Às vezes penso que não só o trabalho político assumiu o lugar de figura na minha vida dos tempos de faculdade. Na verdade por dois anos cursei paralelamente Psicologia na Ufba e Letras na Católica. Nesse período eu era quase noiva de um rapaz lindo, estudante de arquitetura. Mas Dona Marcia de vez em quando apronta das suas. Quase noiva e fui me apaixonar perdidamente por um professor da Católica, muito mais velho que eu. Ele, provavelmente encantado com a boa aluna, eu provavelmente dando vasão a meu Édipo mal resolvido.

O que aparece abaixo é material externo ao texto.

Lemma dedup_step_covers roots p : reachable_from (dedup_step roots p) p.
Proof.
  unfold dedup_step. destruct (existsb _ _) eqn:E.
  - by apply existsb_relative.
  - exists p. split; [|done]. apply elem_of_app. right. by left.
Qed.

Lemma dedup_step_from roots p r :
  r ∈ dedup_step roots p -> r ∈ roots \/ r = p.
Proof.
  unfold dedup_step. destruct (existsb _ _); [by left|].
  intros [?| ->%list_elem_of_singleton]%elem_of_app; [by left|by right].
Qed.

Lemma dedup_loop_keeps l roots r :
  r ∈ roots -> r ∈ fold_left dedup_step l roots.
Proof.
  revert roots. induction l as [|p l IH]; intros roots Hr; simpl; [done|].
  apply IH. by apply dedup_step_keeps.
Qed.

Lemma dedup_loop_from l roots r :
  r ∈ fold_left dedup_step l roots -> r ∈ roots \/ r ∈ l.
Proof.
  revert roots. induction l as [|p l IH]; intros roots; simpl; [by left|].
  intros [[H| ->]%dedup_step_from|H]%IH; [by left|right; left|by right; right].
Qed.

Lemma dedup_loop_covers l roots q :
  q ∈ l -> reachable_from (fold_left dedup_step l roots) q.
Proof.
  revert roots. induction l as [|p l IH]; intros roots; simpl.
  - by intros ?%elem_of_nil.
  - intros [->|Hq]%elem_of_cons; [|by apply IH].
    destruct (dedup_step_covers roots p) as (r & Hr & Hp).
    exists r. split; [by apply dedup_loop_keeps|done].
Qed.

Lemma dedup_inv_step roots p rest :
  dedup_inv roots (p :: rest) -> dedup_inv (dedup_step roots p) rest.
Proof.
  intros [Hnd Hun Hbef Hs]. apply StronglySorted_inv in Hs as [Hs Hp].
  unfold dedup_step. destruct (existsb _ _) eqn:E.
  - split; try done. intros r q Hr Hq. apply Hbef; [done|by right].
  - assert (Hnone : forall r, r ∈ roots -> ~ r `prefix_of` p).
    { intros r Hr Hrp.
      assert (existsb (is_relative_to p) roots = true) as E'
        by (apply existsb_relative; eauto).
      congruence. }
    split.
    + apply NoDup_app. split; [done|]. split; [|apply NoDup_singleton].
      intros r Hr ->%list_elem_of_singleton. by apply (Hnone p).
    + intros r q [Hr| ->%list_elem_of_singleton]%elem_of_app
                 [Hq| ->%list_elem_of_singleton]%elem_of_app Hrq; try done.
      * by apply Hun.
      * by destruct (Hnone r).
      * apply (anti_symm path_le); [by apply prefix_path_le|].
        apply Hbef; [done|by left].
    + intros r q [Hr| ->%list_elem_of_singleton]%elem_of_app Hq.
      * apply Hbef; [done|by right].
      * rewrite Forall_forall in Hp. by apply Hp.
    + done.
Qed.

 O fato é que nos envolvemos e enquanto meus colegas de Psicologia usufruíam inocentes do seu saudável convívio com os amigos e professores, eu passava grande parte do meu tempo pensando no professor da Católica e amargando uma culpa intolerável em relação a meu quase noivo.Eu visitava o professor na sua casa e ouvíamos uma música chamada "Capricho Italiano".

 Ele era muito politizado, progressista e culto. Rolava muito papo filosófico. Conversávamos muito sobre literatura e ele caia de encantos pelo fato de eu alfabetizar duas crianças filhos da baiana do acarajé, enquanto aguardava o início da aula no período noturno da Católica, cujo prédio ficava no Largo da Palma.Apesar do encantamento mútuo, éramos corretos. Eu, sendo quase noiva, entre nós nada acontecia a não ser uma carícia "inocente" na mão,  olhares e conversas.


 No dia que finalmente nos declaramos um para o outro, resolvemos que o mais honesto era eu romper com meu quase noivo. Saindo da casa do professor, assim o fiz. No dia seguinte, passando dentro de um táxi, avisto meu ex- quase noivo na Ladeira da Barra, chorando aos prantos no ombro do meu irmão. Condoída, desço do táxi e vou consolá-lo.

 A partir daí saio à francesa (ou à italiana?) da vida do professor, nunca mais aparecendo na Católica.  Passei o resto do curso de Psicologia morta de saudades pensando nele que, obviamente, não me procurou mais. Perdi meu curso de Letras, perdi talvez um grande amor e não me casei com meu lindo quase noivo. Fui me apaixonar em novas plagas.

 Mais de 40 anos depois, quando às vezes recordo desta experiência, só me resta sorrir com uma certa complacência da tamanha inabilidade de uma jovem em torno de 19 anos, para lidar com as tortuosas e complexas vias do amor . Confundir compaixão e amor, fugir do próprio desejo a ponto de sumir da vida do professor sem sequer dar uma satisfação, convenhamos!! Haja inabilidade!!

 Será que na idade adulta conseguimos estar melhor aparelhados para manejar essas questões? Ou apaixonados, em qualquer idade, ficamos acometidos de uma certa crise de regressão à adolescência? Pelo que a gente escuta no consultório, parece que em qualquer idade somos seres de linguagem sujeitos às contingências do amor com seus imprevisíveis encontros e desencontros. Capricho à italiana? De que nacionalidade são os caprichos do coração? Fico às vezes desconfiada que o coração é apátrida, "terra em que ninguém passeia", como diz o sábio dito popular. Só nos resta viver nesta errância. E usufruir, porque ninguém é de ferro.
                                                                                                 Marcia Gomes.